O professor do ICA, Eduardo Magalhães, ressaltou o protagonismo camponês e dos movimentos sociais ao levantar o debate a favor da conservação e da multiplicação das sementes crioulas. Esta reflexão surge sob a perspectiva de que as sementes trazem consigo uma ideia de identidade, de afirmação cultural, de pertencimento e da solidariedade camponesa, reforçando o discurso contra um modelo homogeneizado de agricultura.

“Na medida em que se debate sobre as sementes, se debate também sobre a autonomia camponesa e se pensa também em outras alternativas de organização da sociedade e da produção. E, de outro lado, está a ideia de resistência. Temos uma tendência dominante de mercado, mas os camponeses podem insurgir a isso e criar movimentos autônomos de conservação de biodiversidade”, comentou Eduardo.

O professor explica que o movimento de camponeses por sementes surgiu na América Latina como uma reação à Revolução Verde, na década de 1980. Com o surgimento de espécies híbridas de alto rendimento, a iniciativa começou a ser estimulada no Brasil pela Federação de Órgãos para Assistência Social e Educacional (Fase), liderada por Herbert de Souza, conhecido como Betinho, com lutas pela soberania e segurança alimentar. De acordo com o professor, “a proposta era que as comunidades camponesas se dispusessem dos seus próprios estoques autônomos de sementes de forma a não precisarem recorrer ao ‘pacote agrícola’ que era oferecido pelo mercado”.

Os professores Delacyr Brandão (esquerda) e Eduardo Magalhães (direita) acompanham uma das oficinas com os agricultores. Foto: Amanda Lelis/UFMG

O evento promovido no ICA é um esforço de fortalecer a autonomia camponesa na produção de sementes e, principalmente, de variedades importantes para esses agricultores. “Quanto maior o estoque de sementes que cada agricultor dispõe e quanto maior a circulação de sementes entre eles, maior a autonomia e a capacidade de produzir por conta própria sem necessariamente passar por grandes corporações que monopolizam as sementes, que determinam o processo de plantio, combinam as sementes com os defensivos, de maneira a formar um pacote que restringe as possibilidades de produção do agricultor”, completou Eduardo.

Valdir Gonçalves de Castro, é um dos agricultores familiares que participou do Seminário. Valdir possui o certificado de produção orgânica e é presidente da Associação dos Agricultores Familiares Feirantes de Turmalina. “Preservando as sementes crioulas, a gente está preservando a cultura dos nossos antepassados.

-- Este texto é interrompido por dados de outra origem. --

(** X5. The label is looked up after the image is loaded: on a frame with
    fewer than two columns, a call on a row whose image is on disk and
    decodes reads and decodes the file and only then raises
    [IndexOutOfRangeError]. *)
Theorem getitem_missing_label_column (s : CustomImageDatset) (w : World)
    (idx : Z) (fname : string) (bytes : list Byte.byte) (img : tensor) :
  iloc (image_labels s) idx 0 = Ok (VStr fname) ->
  (List.length (columns (image_labels s)) < 2)%nat ->
  disk w (Os.join (img_dir s) fname) = Some bytes ->
  decode_image bytes = Some img ->
  __getitem__ decode_image idx (s, w) =
    (Raise IndexOutOfRangeError,
     (s, mkWorld (disk w)
           (log w ++ [ReadFile (Os.join (img_dir s) fname);
                      DecodeImage (Os.join (img_dir s) fname)]))).
Proof.
  intros H0 Hcols Hd Himg.
  rewrite getitem_unfold, H0. cbn [Os.path_join]. rewrite Hd. cbv zeta.
  rewrite Himg.
  assert (H1 : iloc (image_labels s) idx 1 = Raise IndexOutOfRangeError).
  { unfold iloc in H0 |- *.
    destruct (validate_integer idx (len (image_labels s))); [|discriminate].
    rewrite DatasetFacts.validate_integer_out by lia. reflexivity. }
  rewrite H1. reflexivity.
Qed.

A semente crioula é adaptada na região, temos muito mais condição de ter uma produção melhor, não tem grande risco de pragas e doenças da região e não necessita de produtos como as outras sementes exigem”, relatou.

Agricultores como Valdir são considerados “guardiões da agrobiodiversidade”, pelo importante papel desempenhado na promoção da conservação de variedades de sementes crioulas e no compartilhamento de conhecimento tradicional sobre elas. “Essa conservação acontece porque existem agricultores que desenvolvem esse trabalho de multiplicação dessas sementes e não deixam essas sementes morrerem, denominados guardiões da agrobiodiversidade”, defendeu o professor Delacyr.

 

Valdir Gonçalves de Castro (esquerda): Preservando as sementes crioulas, a gente está preservando a cultura dos nossos antepassados. Foto: Amanda Lelis/UFMG

O evento foi organizado pelo Núcleo de Desenvolvimento em Produção e Tecnologia de Sementes do ICA (Sementec), o Núcleo de Estudos em Agroecologia do Semiárido Mineiro (Neasa) e o Núcleo de Pesquisa e Apoio à Agricultura Familiar Justino Obers (NPPJ). O Seminário aconteceu com o envolvimento do Programa de Extensão Produção de Sementes Agroecológicas e do Projeto Nexus Água-Energia-Alimento, financiado pelo Conselho Nacional de Desenvolvimento Científico e Tecnológico (CNpQ).